We introduce the small parameter $\epsilon \equiv 1/\mathcal {k}$ and use (2.10) in the Rayleigh equation (2.2), which gives

(2.11)$$\begin{gather} \epsilon f^{\prime\prime}(\mathcal{z})- 2 f^{\prime}(\mathcal{z})- \epsilon \frac{\mathcal{U}^{\prime\prime}(\mathcal{z})} { \mathcal{U}(\mathcal{z})-\mathcal{C} } f(\mathcal{z})=0, \quad f(0)=1, \end{gather}$$

(2.12)$$\begin{gather}\text{and}\quad \epsilon h^{\prime\prime}(\mathcal{z})+2 h^{\prime}(\mathcal{z})- \epsilon \frac{\mathcal{U}^{\prime\prime}(\mathcal{z})} { \mathcal{U}(\mathcal{z})-\mathcal{C} } h(\mathcal{z})=0, \quad h(0)=1. \end{gather}$$

We assume that

(2.13a,b)\begin{equation} f(\mathcal{z})=O(1)\text{ as } \mathcal{z}\to+\infty\quad \text{and}\quad h(\mathcal{z})=O(1)\text{ as } \mathcal{z}\to-\infty, \end{equation}

the veracity of which we check a posteriori. The dimensionless form of (2.5) is

(2.14)\begin{align} \frac{\mathcal{S}}{ \epsilon} + \mathcal{G}(1-r)\epsilon + [ r \mathcal{U}^{\prime}(0^+)-\mathcal{U}^{\prime}(0^-)] \epsilon \mathcal{C} - (1+r) \mathcal{C}^2 + [ r f^{\prime}(0^+)-h^{\prime}(0^-)]\epsilon\mathcal{C}^2=0.\end{align}

For a given profile $\mathcal {U}(\mathcal {z})$, our main task is to solve (2.11) and (2.12) subject to the boundary conditions (2.13a,b) and (2.14).

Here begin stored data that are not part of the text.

(** C3. Take a run that got past the date-index query and writes to two
    different files, and any batch [b] of the keyword list.  The batch is
    processed from a world [w1] to a world [w2].  If all its attempts
    failed, there were [max_retries] of them and the batch went to
    [filepath_unsuccessful] through [df_to_csv] as a one-column frame:
    the file then holds what it held before, the header [0] if it did
    not exist, and one line per keyword of the batch; the file at
    [filepath] is as it was.  If some attempt succeeded, the frame that
    [query_googletrends] returned went to [filepath] through
    [df_to_csv]: the file then holds what it held before, the header
    [date,keyword,search_interest] if it did not exist, and the rows of
    that frame; the file at [filepath_unsuccessful] is as it was. *)
Theorem unsuccessful_batches_recorded (env : Env) (keyword_list : list string)
    (filepath filepath_unsuccessful timeframe : string)
    (max_retries timeout : Z) (w : World)
    (pre : list (list string)) (b : list string) (post : list (list string)) :
  let run := get_interest_over_time env keyword_list filepath
               filepath_unsuccessful timeframe max_retries timeout w in
  filepath ≠ filepath_unsuccessful →
  list_batch keyword_list 5 = Ok (pre ++ b :: post) →
  run.2 = Ok () →
  ∃ date_index w0 t1 w1 atts w2 t',
    get_query_date_index env timeframe w = (w0, Ok date_index)
    ∧ process_batches env filepath filepath_unsuccessful max_retries
        date_index pre timeout w0 = (w1, Ok t1)
    ∧ process_batch env filepath filepath_unsuccessful max_retries
        date_index b t1 w1 = (w2, Ok (timeout_after t1 atts))
    ∧ process_batches env filepath filepath_unsuccessful max_retries
        date_index post (timeout_after t1 atts) w2 = (run.1, Ok t')
    ∧ attempts w2 = attempts w1 ++ atts
    ∧ Forall (λ a, att_batch a = b) atts
    ∧ (Forall failed atts →
         length atts = Z.to_nat max_retries
         ∧ fs w2 = df_to_csv_fs (Pd.of_list b) filepath_unsuccessful (fs w1)
         ∧ fs w2 !! filepath_unsuccessful
           = Some (default "" (fs w1 !! filepath_unsuccessful)
                   +:+ (if isfile (fs w1) filepath_unsuccessful then ""
                        else "0" +:+ Pd.newline)
                   +:+ String.concat "" (map (λ kw, Pd.line [kw]) b))
         ∧ fs w2 !! filepath = fs w1 !! filepath)
    ∧ (Exists (λ a, att_ok a = true) atts →
         ∃ w3 w4 df,
           query_googletrends env b (Some date_index) "today 5-y" w3 = (w4, Ok df)
           ∧ fs w2 = df_to_csv_fs df filepath (fs w1)
           ∧ fs w2 !! filepath
             = Some (default "" (fs w1 !! filepath)
                     +:+ (if isfile (fs w1) filepath then ""
                          else "date,keyword,search_interest" +:+ Pd.newline)
                     +:+ Pd.rows_text df)
           ∧ fs w2 !! filepath_unsuccessful = fs w1 !! filepath_unsuccessful).
Proof.
  intros run Hne Hbatches Hok. subst run.
  assert (b ≠ []) as Hb_ne.
  { intros ->.
    destruct (list_batch_length_le keyword_list 5 _ [] ltac:(lia) Hbatches)
      as [Hlen _]; [|cbn in Hlen; lia].
    apply elem_of_app. right. apply list_elem_of_here. }
  destruct (get_interest_over_time_run env keyword_list filepath
              filepath_unsuccessful timeframe max_retries timeout w)
    as (w0 & batches & _ & Hb & [(e & _ & Hrun)|(di & w' & t' & Hdi & Hp & Hrun)]).
  { rewrite Hrun in Hok. discriminate. }
  rewrite Hrun. cbn [fst]. clear Hrun Hok.
  rewrite Hbatches in Hb. injection Hb as <-.
  rewrite process_batches_app, M_bind_run in Hp.
  destruct (process_batches_spec env filepath filepath_unsuccessful max_retries
              di pre timeout w0) as (w1 & per_pre & Hpre & _).
  rewrite Hpre in Hp. cbn [process_batches] in Hp. rewrite M_bind_run in Hp.
  destruct (process_batch_spec env filepath filepath_unsuccessful max_retries
              di b (timeout_after timeout (concat per_pre)) w1)
    as (w2 & atts & Hstep & Hat & Hall & _ & _ & Hcase).
  rewrite Hstep in Hp.
  exists di, w0, (timeout_after timeout (concat per_pre)), w1, atts, w2, t'.
  do 6 (split; [done|]).
  split.
  - intros Hfailed.
    destruct Hcase as [(fails & a & _ & _ & _ & -> & _ & Hsucc & _)|(_ & Hlen & Hfs & _)].
    { destruct (failed_not_ok fails a [] Hfailed Hsucc). }
    split; [done|]. split; [done|].
    split; [|rewrite Hfs; by apply df_to_csv_fs_other].
    rewrite Hfs, df_to_csv_fs_lookup. unfold Pd.csv_text.
    destruct (of_list_csv b Hb_ne) as [-> ->].
    by destruct (isfile (fs w1) filepath_unsuccessful).
  - intros Hsome.
    destruct Hcase as [(fails & a & df & w3 & w4 & _ & _ & _ & Hq & Hfs & _)|(Hfailed & _)].
    + exists w3, w4, df. split; [done|]. split; [done|].
      split; [|rewrite Hfs; by apply df_to_csv_fs_other].
      rewrite Hfs, df_to_csv_fs_lookup. unfold Pd.csv_text.
      rewrite (query_googletrends_header _ _ _ _ _ _ _ Hq).
      by destruct (isfile (fs w1) filepath).
    + apply Exists_exists in Hsome as (a & Hin & Hsucc).
      rewrite Forall_forall in Hfailed. specialize (Hfailed a Hin).
      unfold failed in Hfailed. congruence.
Qed.

Lemma unsuccessful_batches_recorded_witness :
  let run := get_interest_over_time Demo.env Demo.keywords "out.csv"
               "failed.csv" "today 5-y" 3 20 Demo.world in
  let b := ["f"; "g"] in
  "out.csv" ≠ "failed.csv"
  ∧ list_batch Demo.keywords 5 = Ok ([["a"; "b"; "c"; "d"; "e"]] ++ b :: [])
  ∧ run.2 = Ok ()
  ∧ ∃ date_index w0 t1 w1 atts w2 t',
      get_query_date_index Demo.env "today 5-y" Demo.world = (w0, Ok date_index)
      ∧ process_batches Demo.env "out.csv" "failed.csv" 3 date_index
          [["a"; "b"; "c"; "d"; "e"]] 20 w0 = (w1, Ok t1)
      ∧ process_batch Demo.env "out.csv" "failed.csv" 3 date_index b t1 w1
        = (w2, Ok (timeout_after t1 atts))
      ∧ process_batches Demo.env "out.csv" "failed.csv" 3 date_index []
          (timeout_after t1 atts) w2 = (run.1, Ok t')
      ∧ attempts w2 = attempts w1 ++ atts
      ∧ Forall (λ a, att_batch a = b) atts
      ∧ (Forall failed atts →
           length atts = Z.to_nat 3
           ∧ fs w2 = df_to_csv_fs (Pd.of_list b) "failed.csv" (fs w1)
           ∧ fs w2 !! "failed.csv"
             = Some (default "" (fs w1 !! "failed.csv")
                     +:+ (if isfile (fs w1) "failed.csv" then ""
                          else "0" +:+ Pd.newline)
                     +:+ String.concat "" (map (λ kw, Pd.line [kw]) b))
           ∧ fs w2 !! "out.csv" = fs w1 !! "out.csv")
      ∧ (Exists (λ a, att_ok a = true) atts →
           ∃ w3 w4 df,
             query_googletrends Demo.env b (Some date_index) "today 5-y" w3
             = (w4, Ok df)
             ∧ fs w2 = df_to_csv_fs df "out.csv" (fs w1)
             ∧ fs w2 !! "out.csv"
               = Some (default "" (fs w1 !! "out.csv")
                       +:+ (if isfile (fs w1) "out.csv" then ""
                            else "date,keyword,search_interest" +:+ Pd.newline)
                       +:+ Pd.rows_text df)
             ∧ fs w2 !! "failed.csv" = fs w1 !! "failed.csv").
Proof.
  intros run b.
  assert ("out.csv" ≠ "failed.csv") as Hne by discriminate.
  assert (list_batch Demo.keywords 5 = Ok ([["a"; "b"; "c"; "d"; "e"]] ++ b :: []))
    as Hb by reflexivity.
  assert (run.2 = Ok ()) as Hok by (vm_compute; reflexivity).
  split; [exact Hne|]. split; [exact Hb|]. split; [exact Hok|].
  exact (unsuccessful_batches_recorded Demo.env Demo.keywords "out.csv"
           "failed.csv" "today 5-y" 3 20 Demo.world
           [["a"; "b"; "c"; "d"; "e"]] b [] Hne Hb Hok).
Defined.

(** What the run of the demonstration leaves in the two files. *)
Example unsuccessful_batches_files :
  let run := get_interest_over_time Demo.env Demo.keywords "out.csv"
               "failed.csv" "today 5-y" 3 20 Demo.world in
  fs run.1 !! "failed.csv"
  = Some ("0" +:+ Pd.newline +:+ "f" +:+ Pd.newline +:+ "g" +:+ Pd.newline)
  ∧ fs run.1 !! "out.csv"
    = Some (String.concat Pd.newline
              [ "date,keyword,search_interest";
                "2020-01-05,a,50"; "2020-01-12,a,60";
                "2020-01-05,b,50"; "2020-01-12,b,60";
                "2020-01-05,c,50"; "2020-01-12,c,60";
                "2020-01-05,d,50"; "2020-01-12,d,60";
                "2020-01-05,e,50"; "2020-01-12,e,60"; "" ]).
Proof. vm_compute. split; reflexivity. Qed.

(** ** Related queries *)

Lemma get_related_queries_unfold sess kws cat geo :
  get_related_queries sess (KwList kws) cat geo
  = match provider_related_queries sess (mkPayload kws cat "today 5-y" geo) with
    | Ok response => Ok response
    | Raise _ => Ok (RFrame Pd.empty)
    end.
Proof. reflexivity. Qed.

(** C9. Given a list of keywords, [get_related_queries] never raises:
    it returns the provider's response when the query goes through and
    the empty frame when it raises.  The empty frame makes
    [unpack_related_queries_response] fail its assertion, so after a
    failed query [get_related_queries_pipeline] raises [AssertionError]
    and returns no frame. *)
Theorem get_related_queries_never_raises (pytrends_session : Session)
    (keywords : list string) (cat : Z) (geo geo_description : string)
    (clock : nat → string) :
  let query := provider_related_queries pytrends_session
                 (mkPayload keywords cat "today 5-y" geo) in
  raises (get_related_queries pytrends_session (KwList keywords) cat geo) = false
  ∧ (∀ response, query = Ok response →
       get_related_queries pytrends_session (KwList keywords) cat geo
       = Ok response)
  ∧ (∀ e, query = Raise e →
       get_related_queries pytrends_session (KwList keywords) cat geo
       = Ok (RFrame Pd.empty)
       ∧ get_related_queries_pipeline pytrends_session (KwList keywords) cat
           geo geo_description clock
         = Raise (AssertionError "Empty response. Try again."))
  ∧ unpack_related_queries_response (RFrame Pd.empty)
    = Raise (AssertionError "Empty response. Try again.").
Proof.
  intros query. subst query.
  unfold get_related_queries_pipeline. rewrite get_related_queries_unfold.
  destruct (provider_related_queries _ _) as [response|e0].
  - split; [done|]. split; [by intros ? [= <-]|]. split; [done|done].
  - split; [done|]. split; [done|]. split; [|done]. by intros e _.
Qed.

We consider the canonical situation where the wind blows over the water in which it induces a current (figure 1). Hence, $\mathcal {U}^{\prime}(\mathcal {z}\lessgtr 0)>0$, $\mathcal {U}(\mathcal {z}>0)>0$, and $\mathcal {U}(\mathcal {z}<0)<0$. We explore another situation in § 5.

2.3. Examples of profiles

A typical example of a wind and a wind-induced current is the double exponential profile

(2.15)\begin{equation} U(z)= \begin{cases} U_\infty + (U_{{S}}- U_\infty)\, {\rm e}^{{-}z/d_{{a}}} & \text{if } z>0,\\ U_{{S}}\, {\rm e}^{z/d_{{w}}} & \text{if } z<0, \end{cases}\end{equation}

where $U_\infty$ is the free-stream air velocity, and $d_{{a}}$ and $d_{{w}}$ denote the thicknesses of the air and water shear boundary layers, respectively. In the frame of the water surface, the dimensionless form of (2.15) is

(2.16)\begin{equation} \mathcal{U}(\mathcal{z})= \begin{cases} (\mathcal{R}_1- 1)(1- {\rm e}^{-\mathcal{z}/\mathcal{R}_2}) & \text{if } \mathcal{z}>0,\\ {\rm e}^{\mathcal{z}}-1 & \text{if } \mathcal{z}<0, \end{cases} \end{equation}

with $\mathcal {R}_1= U_\infty /U_{{S}}$ and $\mathcal {R}_2= d_{{a}}/d_{{w}}$. Young & Wolfe (2014) showed that, for such a profile, the eigenvalue problem can be solved exactly in terms of hypergeometric functions.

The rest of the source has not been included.